GOAL OF THE EXERCISE → Of the entries below, return exactly those lines that fall between the one containing "(self = dst ->" and the one containing "(cache_consume_local_below trackers min_size self (neg64 size) m", the two end lines included.

Saved entries
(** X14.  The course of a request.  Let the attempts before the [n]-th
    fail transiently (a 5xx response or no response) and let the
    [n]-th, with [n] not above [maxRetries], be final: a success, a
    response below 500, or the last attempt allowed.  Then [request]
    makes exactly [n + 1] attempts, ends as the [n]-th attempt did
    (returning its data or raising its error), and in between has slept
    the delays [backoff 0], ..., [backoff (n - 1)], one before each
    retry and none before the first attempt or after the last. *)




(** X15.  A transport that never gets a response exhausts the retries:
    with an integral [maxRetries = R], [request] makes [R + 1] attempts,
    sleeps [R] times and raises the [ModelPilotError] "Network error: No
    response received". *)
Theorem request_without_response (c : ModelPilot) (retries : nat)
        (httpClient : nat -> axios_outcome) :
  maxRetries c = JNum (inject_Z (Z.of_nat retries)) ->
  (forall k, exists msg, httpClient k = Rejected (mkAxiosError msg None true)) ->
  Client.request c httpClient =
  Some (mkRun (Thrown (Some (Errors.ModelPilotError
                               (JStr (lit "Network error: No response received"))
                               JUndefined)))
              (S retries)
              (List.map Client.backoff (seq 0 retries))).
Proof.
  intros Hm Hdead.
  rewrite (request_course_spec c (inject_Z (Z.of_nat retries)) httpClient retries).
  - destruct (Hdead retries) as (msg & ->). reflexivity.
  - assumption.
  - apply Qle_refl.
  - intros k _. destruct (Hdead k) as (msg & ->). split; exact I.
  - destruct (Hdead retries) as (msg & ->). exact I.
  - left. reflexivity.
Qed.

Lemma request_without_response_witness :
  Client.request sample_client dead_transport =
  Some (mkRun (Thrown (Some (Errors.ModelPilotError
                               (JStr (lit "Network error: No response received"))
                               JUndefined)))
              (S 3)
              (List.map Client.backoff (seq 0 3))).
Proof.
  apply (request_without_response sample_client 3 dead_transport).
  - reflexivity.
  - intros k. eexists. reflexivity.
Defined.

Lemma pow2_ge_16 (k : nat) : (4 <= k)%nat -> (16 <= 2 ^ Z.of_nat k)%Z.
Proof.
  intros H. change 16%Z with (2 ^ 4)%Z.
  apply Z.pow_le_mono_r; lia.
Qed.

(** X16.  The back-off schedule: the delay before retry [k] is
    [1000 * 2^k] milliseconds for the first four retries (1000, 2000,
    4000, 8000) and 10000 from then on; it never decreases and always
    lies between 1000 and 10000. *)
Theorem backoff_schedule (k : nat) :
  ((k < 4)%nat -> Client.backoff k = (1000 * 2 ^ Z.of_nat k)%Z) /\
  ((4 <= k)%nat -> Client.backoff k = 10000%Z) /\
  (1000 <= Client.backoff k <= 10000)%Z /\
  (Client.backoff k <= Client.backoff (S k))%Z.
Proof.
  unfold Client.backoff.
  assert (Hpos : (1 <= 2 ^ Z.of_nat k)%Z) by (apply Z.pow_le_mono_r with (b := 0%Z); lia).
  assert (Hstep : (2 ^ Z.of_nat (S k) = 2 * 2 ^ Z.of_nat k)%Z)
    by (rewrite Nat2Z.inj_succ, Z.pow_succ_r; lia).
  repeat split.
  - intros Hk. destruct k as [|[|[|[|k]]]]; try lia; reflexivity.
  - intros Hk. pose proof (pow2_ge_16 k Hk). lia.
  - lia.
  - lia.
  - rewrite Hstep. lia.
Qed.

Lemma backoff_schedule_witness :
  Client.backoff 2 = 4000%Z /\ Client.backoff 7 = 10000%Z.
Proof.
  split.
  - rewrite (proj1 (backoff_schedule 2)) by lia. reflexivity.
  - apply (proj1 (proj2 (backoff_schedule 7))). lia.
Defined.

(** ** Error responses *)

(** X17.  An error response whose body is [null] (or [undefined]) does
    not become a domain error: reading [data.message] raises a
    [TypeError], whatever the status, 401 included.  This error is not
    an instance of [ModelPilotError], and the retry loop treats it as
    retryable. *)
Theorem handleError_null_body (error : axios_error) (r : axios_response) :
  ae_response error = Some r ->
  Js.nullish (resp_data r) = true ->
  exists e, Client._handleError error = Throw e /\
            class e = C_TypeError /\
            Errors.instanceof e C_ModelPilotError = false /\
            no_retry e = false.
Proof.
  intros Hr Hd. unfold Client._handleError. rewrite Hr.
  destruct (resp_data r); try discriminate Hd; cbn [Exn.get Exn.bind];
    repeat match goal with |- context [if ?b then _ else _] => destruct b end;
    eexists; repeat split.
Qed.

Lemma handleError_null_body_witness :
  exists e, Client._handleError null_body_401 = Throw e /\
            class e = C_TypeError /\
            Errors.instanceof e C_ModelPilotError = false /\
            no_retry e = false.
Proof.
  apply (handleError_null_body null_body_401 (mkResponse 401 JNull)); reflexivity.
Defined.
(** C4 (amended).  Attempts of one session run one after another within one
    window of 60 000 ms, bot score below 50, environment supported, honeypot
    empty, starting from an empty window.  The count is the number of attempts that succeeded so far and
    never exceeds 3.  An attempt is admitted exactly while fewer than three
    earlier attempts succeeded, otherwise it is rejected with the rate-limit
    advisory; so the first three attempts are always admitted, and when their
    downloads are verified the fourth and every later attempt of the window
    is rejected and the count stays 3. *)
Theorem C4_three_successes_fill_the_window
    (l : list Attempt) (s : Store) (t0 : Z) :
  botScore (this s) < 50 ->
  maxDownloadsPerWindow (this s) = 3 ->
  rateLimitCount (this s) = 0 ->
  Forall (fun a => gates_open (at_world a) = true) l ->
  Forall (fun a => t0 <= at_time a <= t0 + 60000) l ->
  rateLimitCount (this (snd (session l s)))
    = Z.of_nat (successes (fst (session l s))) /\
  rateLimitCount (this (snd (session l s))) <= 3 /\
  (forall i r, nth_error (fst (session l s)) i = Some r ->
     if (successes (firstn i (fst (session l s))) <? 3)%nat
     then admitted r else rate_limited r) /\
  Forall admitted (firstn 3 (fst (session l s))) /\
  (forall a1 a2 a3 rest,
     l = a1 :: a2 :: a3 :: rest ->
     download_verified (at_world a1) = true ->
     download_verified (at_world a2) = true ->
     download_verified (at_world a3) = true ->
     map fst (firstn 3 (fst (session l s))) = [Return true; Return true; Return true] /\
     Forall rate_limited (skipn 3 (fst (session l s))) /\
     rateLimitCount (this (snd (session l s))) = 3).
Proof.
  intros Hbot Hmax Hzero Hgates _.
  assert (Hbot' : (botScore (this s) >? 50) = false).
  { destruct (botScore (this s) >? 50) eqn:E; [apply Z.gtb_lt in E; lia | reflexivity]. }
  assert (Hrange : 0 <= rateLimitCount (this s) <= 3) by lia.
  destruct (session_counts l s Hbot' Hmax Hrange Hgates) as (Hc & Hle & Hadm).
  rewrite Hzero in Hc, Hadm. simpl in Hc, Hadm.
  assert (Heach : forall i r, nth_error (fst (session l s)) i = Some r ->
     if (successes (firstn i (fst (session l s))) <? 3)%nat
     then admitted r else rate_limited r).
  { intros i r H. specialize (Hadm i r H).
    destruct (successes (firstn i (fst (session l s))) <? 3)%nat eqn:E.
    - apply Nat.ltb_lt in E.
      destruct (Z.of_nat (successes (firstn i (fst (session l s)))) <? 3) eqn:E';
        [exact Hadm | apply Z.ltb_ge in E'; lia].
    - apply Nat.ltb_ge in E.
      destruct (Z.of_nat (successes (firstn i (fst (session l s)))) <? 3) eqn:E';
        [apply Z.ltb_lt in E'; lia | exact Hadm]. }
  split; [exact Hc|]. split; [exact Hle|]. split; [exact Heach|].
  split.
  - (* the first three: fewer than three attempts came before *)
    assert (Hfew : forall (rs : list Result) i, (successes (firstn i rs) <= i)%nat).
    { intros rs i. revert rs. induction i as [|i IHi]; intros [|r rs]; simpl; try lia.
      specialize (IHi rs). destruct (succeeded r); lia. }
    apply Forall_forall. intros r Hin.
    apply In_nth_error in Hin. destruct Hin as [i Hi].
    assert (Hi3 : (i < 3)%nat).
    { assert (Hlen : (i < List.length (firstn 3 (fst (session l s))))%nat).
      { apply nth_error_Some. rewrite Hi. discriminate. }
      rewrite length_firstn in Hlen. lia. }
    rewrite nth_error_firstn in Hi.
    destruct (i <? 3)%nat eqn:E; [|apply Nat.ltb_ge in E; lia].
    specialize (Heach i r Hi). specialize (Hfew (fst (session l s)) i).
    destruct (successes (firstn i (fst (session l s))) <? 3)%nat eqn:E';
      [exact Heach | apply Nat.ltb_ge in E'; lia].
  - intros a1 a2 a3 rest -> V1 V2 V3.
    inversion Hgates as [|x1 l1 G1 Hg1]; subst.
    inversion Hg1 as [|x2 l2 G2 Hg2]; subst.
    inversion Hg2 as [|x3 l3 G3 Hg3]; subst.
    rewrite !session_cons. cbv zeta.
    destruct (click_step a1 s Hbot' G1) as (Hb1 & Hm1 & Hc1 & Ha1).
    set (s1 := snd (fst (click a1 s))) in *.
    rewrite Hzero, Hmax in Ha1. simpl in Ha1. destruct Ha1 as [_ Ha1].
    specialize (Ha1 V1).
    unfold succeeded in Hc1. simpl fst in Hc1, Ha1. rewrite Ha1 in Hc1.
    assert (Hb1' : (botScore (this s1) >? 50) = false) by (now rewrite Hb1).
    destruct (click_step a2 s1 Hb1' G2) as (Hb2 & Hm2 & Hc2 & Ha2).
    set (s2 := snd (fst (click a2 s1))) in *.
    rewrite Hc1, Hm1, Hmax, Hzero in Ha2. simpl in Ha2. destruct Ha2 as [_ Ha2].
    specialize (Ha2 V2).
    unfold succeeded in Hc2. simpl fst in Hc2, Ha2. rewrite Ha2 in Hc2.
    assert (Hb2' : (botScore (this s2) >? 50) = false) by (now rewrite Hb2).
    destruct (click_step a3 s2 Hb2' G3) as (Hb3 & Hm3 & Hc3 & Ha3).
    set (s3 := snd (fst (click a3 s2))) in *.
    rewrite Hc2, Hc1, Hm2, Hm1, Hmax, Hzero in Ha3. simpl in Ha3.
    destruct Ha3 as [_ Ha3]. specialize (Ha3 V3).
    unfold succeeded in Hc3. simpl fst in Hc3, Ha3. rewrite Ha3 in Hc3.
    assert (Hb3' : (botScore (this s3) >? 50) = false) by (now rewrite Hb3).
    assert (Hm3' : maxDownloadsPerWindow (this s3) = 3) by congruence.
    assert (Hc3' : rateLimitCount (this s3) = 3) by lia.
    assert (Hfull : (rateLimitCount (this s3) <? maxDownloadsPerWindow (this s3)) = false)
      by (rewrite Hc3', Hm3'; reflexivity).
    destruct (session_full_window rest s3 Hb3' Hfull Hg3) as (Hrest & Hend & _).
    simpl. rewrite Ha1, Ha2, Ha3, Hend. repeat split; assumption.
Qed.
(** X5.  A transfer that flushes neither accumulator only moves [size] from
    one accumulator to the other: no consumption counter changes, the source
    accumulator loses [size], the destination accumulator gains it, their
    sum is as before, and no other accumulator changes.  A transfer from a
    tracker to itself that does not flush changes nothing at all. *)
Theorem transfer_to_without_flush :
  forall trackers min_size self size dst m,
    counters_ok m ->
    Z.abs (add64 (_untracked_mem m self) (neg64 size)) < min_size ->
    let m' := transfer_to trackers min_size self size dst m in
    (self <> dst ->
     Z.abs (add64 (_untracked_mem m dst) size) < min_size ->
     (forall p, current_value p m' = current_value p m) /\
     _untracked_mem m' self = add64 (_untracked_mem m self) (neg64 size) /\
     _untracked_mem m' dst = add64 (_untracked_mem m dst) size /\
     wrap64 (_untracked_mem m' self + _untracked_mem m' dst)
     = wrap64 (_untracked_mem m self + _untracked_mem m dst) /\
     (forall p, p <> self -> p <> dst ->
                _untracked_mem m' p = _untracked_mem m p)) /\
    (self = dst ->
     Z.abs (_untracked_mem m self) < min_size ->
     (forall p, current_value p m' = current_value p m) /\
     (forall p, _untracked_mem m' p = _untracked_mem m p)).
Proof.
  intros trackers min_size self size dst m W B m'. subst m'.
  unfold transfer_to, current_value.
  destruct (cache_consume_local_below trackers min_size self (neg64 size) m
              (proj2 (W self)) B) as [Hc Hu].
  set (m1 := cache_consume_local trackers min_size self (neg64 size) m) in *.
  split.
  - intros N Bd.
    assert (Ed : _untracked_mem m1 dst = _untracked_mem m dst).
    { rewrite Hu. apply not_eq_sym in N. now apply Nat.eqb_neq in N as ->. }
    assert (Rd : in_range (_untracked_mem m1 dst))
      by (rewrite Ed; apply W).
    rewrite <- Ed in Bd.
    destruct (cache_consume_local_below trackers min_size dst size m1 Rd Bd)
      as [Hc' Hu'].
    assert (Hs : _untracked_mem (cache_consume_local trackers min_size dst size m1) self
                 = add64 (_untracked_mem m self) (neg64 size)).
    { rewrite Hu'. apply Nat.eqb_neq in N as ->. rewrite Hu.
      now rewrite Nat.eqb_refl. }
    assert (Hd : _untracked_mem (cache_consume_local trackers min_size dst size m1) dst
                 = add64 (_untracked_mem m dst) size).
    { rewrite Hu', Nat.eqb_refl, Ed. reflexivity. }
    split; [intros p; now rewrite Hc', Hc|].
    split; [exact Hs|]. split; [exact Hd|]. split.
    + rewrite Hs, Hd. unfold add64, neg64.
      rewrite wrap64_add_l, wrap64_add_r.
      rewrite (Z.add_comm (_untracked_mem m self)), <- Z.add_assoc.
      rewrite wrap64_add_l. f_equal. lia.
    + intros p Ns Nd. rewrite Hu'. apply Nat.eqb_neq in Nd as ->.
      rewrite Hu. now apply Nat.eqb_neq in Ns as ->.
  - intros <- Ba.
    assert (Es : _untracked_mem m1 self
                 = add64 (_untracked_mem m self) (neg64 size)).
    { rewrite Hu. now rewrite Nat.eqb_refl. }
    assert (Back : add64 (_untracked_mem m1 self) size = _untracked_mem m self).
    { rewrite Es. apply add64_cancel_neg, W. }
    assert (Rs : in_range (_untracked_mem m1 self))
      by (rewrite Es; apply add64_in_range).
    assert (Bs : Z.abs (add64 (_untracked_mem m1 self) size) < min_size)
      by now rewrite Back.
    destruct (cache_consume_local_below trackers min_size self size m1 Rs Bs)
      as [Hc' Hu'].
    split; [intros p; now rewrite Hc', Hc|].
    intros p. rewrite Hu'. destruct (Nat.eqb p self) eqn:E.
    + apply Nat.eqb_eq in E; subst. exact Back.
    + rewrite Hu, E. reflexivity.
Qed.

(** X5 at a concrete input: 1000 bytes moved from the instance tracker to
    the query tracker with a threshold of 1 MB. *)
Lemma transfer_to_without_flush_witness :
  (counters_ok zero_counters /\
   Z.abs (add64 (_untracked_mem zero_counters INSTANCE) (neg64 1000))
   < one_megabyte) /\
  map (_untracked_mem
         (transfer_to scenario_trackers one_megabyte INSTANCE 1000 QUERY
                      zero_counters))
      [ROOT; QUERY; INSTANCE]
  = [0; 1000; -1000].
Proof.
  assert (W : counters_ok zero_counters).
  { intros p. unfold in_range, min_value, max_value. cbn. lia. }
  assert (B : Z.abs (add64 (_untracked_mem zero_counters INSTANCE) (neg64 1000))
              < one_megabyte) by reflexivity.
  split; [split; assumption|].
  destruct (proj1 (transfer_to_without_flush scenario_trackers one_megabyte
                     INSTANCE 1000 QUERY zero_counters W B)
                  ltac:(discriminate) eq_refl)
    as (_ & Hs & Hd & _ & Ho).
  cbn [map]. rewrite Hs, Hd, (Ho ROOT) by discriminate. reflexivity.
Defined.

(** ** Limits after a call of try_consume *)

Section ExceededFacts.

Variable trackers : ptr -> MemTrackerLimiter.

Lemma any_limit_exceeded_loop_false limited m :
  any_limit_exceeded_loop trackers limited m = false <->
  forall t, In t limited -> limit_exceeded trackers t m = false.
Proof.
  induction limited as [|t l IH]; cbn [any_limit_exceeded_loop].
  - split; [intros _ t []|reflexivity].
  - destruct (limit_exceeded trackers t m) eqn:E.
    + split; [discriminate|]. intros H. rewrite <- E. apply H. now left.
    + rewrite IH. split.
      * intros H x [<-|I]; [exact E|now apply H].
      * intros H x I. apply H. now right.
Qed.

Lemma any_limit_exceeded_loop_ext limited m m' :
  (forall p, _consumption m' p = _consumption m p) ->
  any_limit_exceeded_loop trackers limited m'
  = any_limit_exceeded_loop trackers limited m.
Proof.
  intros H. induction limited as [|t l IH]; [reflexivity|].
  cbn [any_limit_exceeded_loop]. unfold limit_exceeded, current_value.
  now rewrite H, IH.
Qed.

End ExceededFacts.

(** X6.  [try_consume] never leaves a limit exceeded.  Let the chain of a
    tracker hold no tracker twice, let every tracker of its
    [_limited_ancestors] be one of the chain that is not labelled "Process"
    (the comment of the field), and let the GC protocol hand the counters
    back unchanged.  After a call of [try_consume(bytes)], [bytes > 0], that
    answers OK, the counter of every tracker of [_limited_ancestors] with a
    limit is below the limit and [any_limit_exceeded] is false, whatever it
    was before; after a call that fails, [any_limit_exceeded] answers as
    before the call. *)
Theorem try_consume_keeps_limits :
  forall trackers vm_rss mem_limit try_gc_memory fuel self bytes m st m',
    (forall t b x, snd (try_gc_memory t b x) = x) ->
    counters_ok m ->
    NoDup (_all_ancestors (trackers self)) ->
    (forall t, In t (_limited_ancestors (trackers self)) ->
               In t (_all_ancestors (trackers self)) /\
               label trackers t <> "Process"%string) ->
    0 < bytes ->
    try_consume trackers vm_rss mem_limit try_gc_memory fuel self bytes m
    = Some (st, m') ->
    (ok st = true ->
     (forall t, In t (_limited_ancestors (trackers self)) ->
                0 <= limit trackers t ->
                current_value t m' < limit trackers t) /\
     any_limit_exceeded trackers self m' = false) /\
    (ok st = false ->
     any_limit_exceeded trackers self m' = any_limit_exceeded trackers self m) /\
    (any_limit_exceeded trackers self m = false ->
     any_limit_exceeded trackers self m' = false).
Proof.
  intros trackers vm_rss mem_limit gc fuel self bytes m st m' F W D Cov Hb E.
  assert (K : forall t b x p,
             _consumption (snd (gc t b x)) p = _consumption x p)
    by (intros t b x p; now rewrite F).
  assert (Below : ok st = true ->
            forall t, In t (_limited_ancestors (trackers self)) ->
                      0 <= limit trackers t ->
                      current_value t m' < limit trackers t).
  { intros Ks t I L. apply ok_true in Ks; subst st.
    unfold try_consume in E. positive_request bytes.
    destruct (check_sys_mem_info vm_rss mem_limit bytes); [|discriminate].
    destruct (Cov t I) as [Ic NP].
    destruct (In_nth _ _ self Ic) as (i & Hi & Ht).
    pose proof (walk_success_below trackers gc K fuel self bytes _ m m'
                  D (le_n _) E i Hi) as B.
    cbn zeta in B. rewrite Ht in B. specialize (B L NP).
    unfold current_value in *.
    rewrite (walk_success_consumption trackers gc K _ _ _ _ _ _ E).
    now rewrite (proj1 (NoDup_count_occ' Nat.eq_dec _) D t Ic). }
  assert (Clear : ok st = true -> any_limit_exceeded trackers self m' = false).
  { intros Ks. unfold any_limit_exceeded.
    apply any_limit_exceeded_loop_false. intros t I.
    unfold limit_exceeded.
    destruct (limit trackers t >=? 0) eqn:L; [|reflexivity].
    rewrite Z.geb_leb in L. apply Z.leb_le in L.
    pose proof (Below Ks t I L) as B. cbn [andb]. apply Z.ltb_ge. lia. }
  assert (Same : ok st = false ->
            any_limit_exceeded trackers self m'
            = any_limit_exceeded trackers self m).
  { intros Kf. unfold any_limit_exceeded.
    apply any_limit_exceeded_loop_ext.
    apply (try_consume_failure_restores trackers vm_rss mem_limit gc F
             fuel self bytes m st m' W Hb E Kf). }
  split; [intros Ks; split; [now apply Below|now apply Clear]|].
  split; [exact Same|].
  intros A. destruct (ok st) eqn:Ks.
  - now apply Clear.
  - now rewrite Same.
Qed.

EXERCISE ANSWER →
    (self = dst ->
     Z.abs (_untracked_mem m self) < min_size ->
     (forall p, current_value p m' = current_value p m) /\
     (forall p, _untracked_mem m' p = _untracked_mem m p)).
Proof.
  intros trackers min_size self size dst m W B m'. subst m'.
  unfold transfer_to, current_value.
  destruct (cache_consume_local_below trackers min_size self (neg64 size) m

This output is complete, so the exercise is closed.